Janne is the founding director of the Tabitha Foundation, which is the main reason I am over here with a few teammates. It is an organisation which coordinates and raises money to build houses and schools for orphaned and disadvantaged Cambodian children.

Janne gave us an insight into the history of this place through her own eyes and it was very interesting. For the first 18 months that she lived here, she slept in her bath tub because every night there would be warfare on the streets of Phnom Penh and she reckoned that was the safest place to sleep.

I had some idea of the history of Cambodia and the rein of Pol Pot, but she certainly filled in a few blanks for me and other boys.

After that briefing, we jumped in a bus and headed to the Genocide Museum, which was originally a school but under the Khmer Rouge rule became a prison.

Click here for a selection of photos from this visit.

As I said, I knew a little bit about Pol Pot, but this place was very confronting. I had read and heard a lot about some of the stuff that happened here, but as we walked through these grounds, it was a horrific journey. A Cambodian tour guide took us through and it was really eye-opening to see actual photos and to imagine the torture inflicted on so many people. They estimate that through the Pol Pot regime of a little more than three and a half years, 20,000 people were held at the prison. Only seven survived.

The Khmer Rouge considered each of those seven people to have skills that were required by them and that's the only reason they survived. Two of those survivors are still alive and we were fortunate to be able to meet them today. It was amazing to meet those guys and hear their stories.

Basically, the 20,000 people who were taken to the prison were arrested under so-called suspicion of having connections to the CIA or the KGB.

There were tortured into confessions and then taken out to what is now known as the Killing Fields, where they were executed.

That was our next stop and those who were slaughtered were tossed into mass graves of a couple thousand. They told us the field we went to was one of a couple of hundred and they estimate that during the Pol Pot reign, somewhere between two and three million people Cambodians were killed - including women and children.

One of the aspects that was most confronting was a thing called the 'killing tree', which is where, unbelievably, Khmer Rouge soldiers smashed babies against the tree to kill them and then just threw them into mass graves. We saw and heard a lot of terrible things that happened during that time, but that was probably the most disturbing.

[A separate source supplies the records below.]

Lemma blocks_fun_ext m h phi phi' f all :
  blocks_fun m h phi f all -> (forall x, phi x = phi' x) -> blocks_fun m h phi' f all.
Proof using Type.
  intros [Hnd Hbl] E. split; [done|]. intros k b Hk. destruct (Hbl k b Hk) as (blk & Hb & ? & ? & He).
  exists blk. split_and!; try done. intros o Ho. by rewrite He, E.
Qed.

(** Changing the element with index [x]. *)
Definition updated x (v : option T) phi : Z -> option T := fun y => if decide (y = x) then v else phi y.

Lemma blocks_fun_store m fl h phi f all k b x v blk :
  blocks_fun m h phi f all -> pool_inv tr m fl -> (forall y, y ∈ all -> ~ available m fl y) ->
  all !! k = Some b -> blocks m !! b = Some blk -> (f + Z.of_nat k) * B <= x < (f + Z.of_nat k + 1) * B ->
  let m' := put_block b (set_elements (zinsert (offset tr (wrap w x)) v (elements blk)) blk) m in
  stored m fl all m' /\ blocks_fun m' h (updated x v phi) f all.
Proof using TraitsOk0.
  intros [Hnd Hbl] Hpool Hav Hk Hb Hx m'. pose proof (list_elem_of_lookup_2 _ _ _ Hk) as Hin.
  split; [apply stored_put; auto|]. split; [done|]. intros j y Hj.
  destruct (Hbl j y Hj) as (bk & Hbk & Hwf & Hd & He). unfold m', put_block. cbn.
  destruct (decide (j = k)) as [->|Hne].
  - assert (y = b) as -> by congruence. assert (bk = blk) as -> by congruence. rewrite lookup_insert_eq.
    eexists. split; [done|]. rewrite (offset_in_block tr (f + Z.of_nat k)) by lia.
    split; [destruct Hwf; split; cbn; [by rewrite zlength_zinsert|done]|]. split; [by destruct Hd|].
    intros o Ho. cbn. unfold updated. destruct (decide (x - (f + Z.of_nat k) * B = o)) as [<-|Hno].
    + rewrite zlookup_zinsert_eq by (rewrite (wf_elements _ _ Hwf); lia). by rewrite decide_True by lia.
    + rewrite zlookup_zinsert_ne, He by lia. by rewrite decide_False by lia.
  - exists bk. rewrite lookup_insert_ne; [|intros <-; apply Hne; by eapply NoDup_lookup].
    split_and!; try done. intros o Ho. rewrite He by done. unfold updated. rewrite decide_False; [done|].
    intros E. apply Hne. nia.
Qed.

Lemma blocks_fun_slot m h phi f all k b x :
  blocks_fun m h phi f all -> all !! k = Some b -> (f + Z.of_nat k) * B <= x < (f + Z.of_nat k + 1) * B ->
  exists blk, blocks m !! b = Some blk /\ zlookup (elements blk) (offset tr (wrap w x)) = Some (phi x).
Proof using TraitsOk0.
  intros [_ Hbl] Hk Hx. destruct (Hbl k b Hk) as (blk & Hb & _ & _ & He). exists blk. split; [done|].
  rewrite (offset_in_block tr (f + Z.of_nat k)), He by lia. do 2 f_equal. lia.
Qed.
Lemma i_destroy_remaining_spec fuel k x t c m fl block :
  i_destroying k x c m fl -> current k x block -> t - x = zlength c -> t <= (f + zlength bs) * B ->
  t - x < 2 ^ (w - 1) -> t - x <= Z.of_nat fuel ->
  wp (i_destroy_remaining tr fuel (wrap w x) (wrap w t) block) (fun _ s' => exists k' m' fl', s' = mkIState p m' /\
    i_destroying k' t [] m' fl' /\
    (x = t /\ k' = k \/ x < t /\ (f + Z.of_nat k') * B < t <= (f + Z.of_nat k' + 1) * B)) nothrow (mkIState p m).
Proof using All.
  revert k x c m fl block. induction fuel as [|fuel IH]; intros k x c m fl block Hds Hcur Hc Ht Hd Hfuel; cbn [i_destroy_remaining];
    pose proof (zlength_nonneg c); rewrite (index_eqb_far tr) by lia; destruct (Z.eqb_spec x t) as [->|Hne]; try lia.
  1, 2: ip_step; exists k, m, fl; split; [done|]; split; [|by left];
    assert (c = []) as -> by (destruct c; [done|unfold zlength in Hc; cbn in Hc; lia]); done.
  destruct c as [|v c]; [change (zlength (@nil T)) with 0 in Hc; lia|].
  ip_step. eapply wp_mono; [eapply i_next_block_spec; [done|done|lia]| |done]. cbn beta.
  intros b s' (k1 & m1 & fl1 & -> & Hds1 & Hb & Hin).
  ip_step. eapply wp_mono; [by eapply i_destroy_one_spec| |done]. cbn beta. intros _ s' (m2 & -> & Hds2).
  rewrite wrap_add_l. assert (t - (x + 1) = zlength c) as Hc' by (unfold zlength in *; cbn [length] in Hc; lia).
  eapply wp_mono; [eapply (IH k1 (x + 1) c m2 fl1 b); try done; try lia; right; split; [done|lia]| |done].
  cbn beta. intros _ s' (k' & m' & fl' & -> & Hds' & Hk'). exists k', m', fl'. split; [done|]. split; [done|]. right.
  split; [lia|]. destruct Hk' as [[<- ->]|[_ Hk']]; lia.
Qed.
End remaining.

Section destructor.
Context {T : Type} (tr : Traits) `{!TraitsOk tr} (malloc_ok : nat -> bool).
#[local] Abbreviation w := (index_bits tr).
#[local] Abbreviation B := (BLOCK_SIZE tr).
Implicit Types (h t f : Z) (bs : list loc) (c : list T) (m : Mem T) (p : ImplicitProducer) (s : IState T).
Implicit Types (hs : gmap loc ImplicitHeader) (es : gmap loc ImplicitEntry).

All in all, it was quite an exhausting day, emotionally, and when you think back to our own lives it really does ram home how fortunate we are. It was good to experience that and obviously you can't help but feel very, very sorry for the people who suffered through that.

While it was tough, it does provide us a good insight into why we are going out to a remote part of this country tomorrow to build some houses for orphaned kids, which was arranged as part of the development for us younger guys.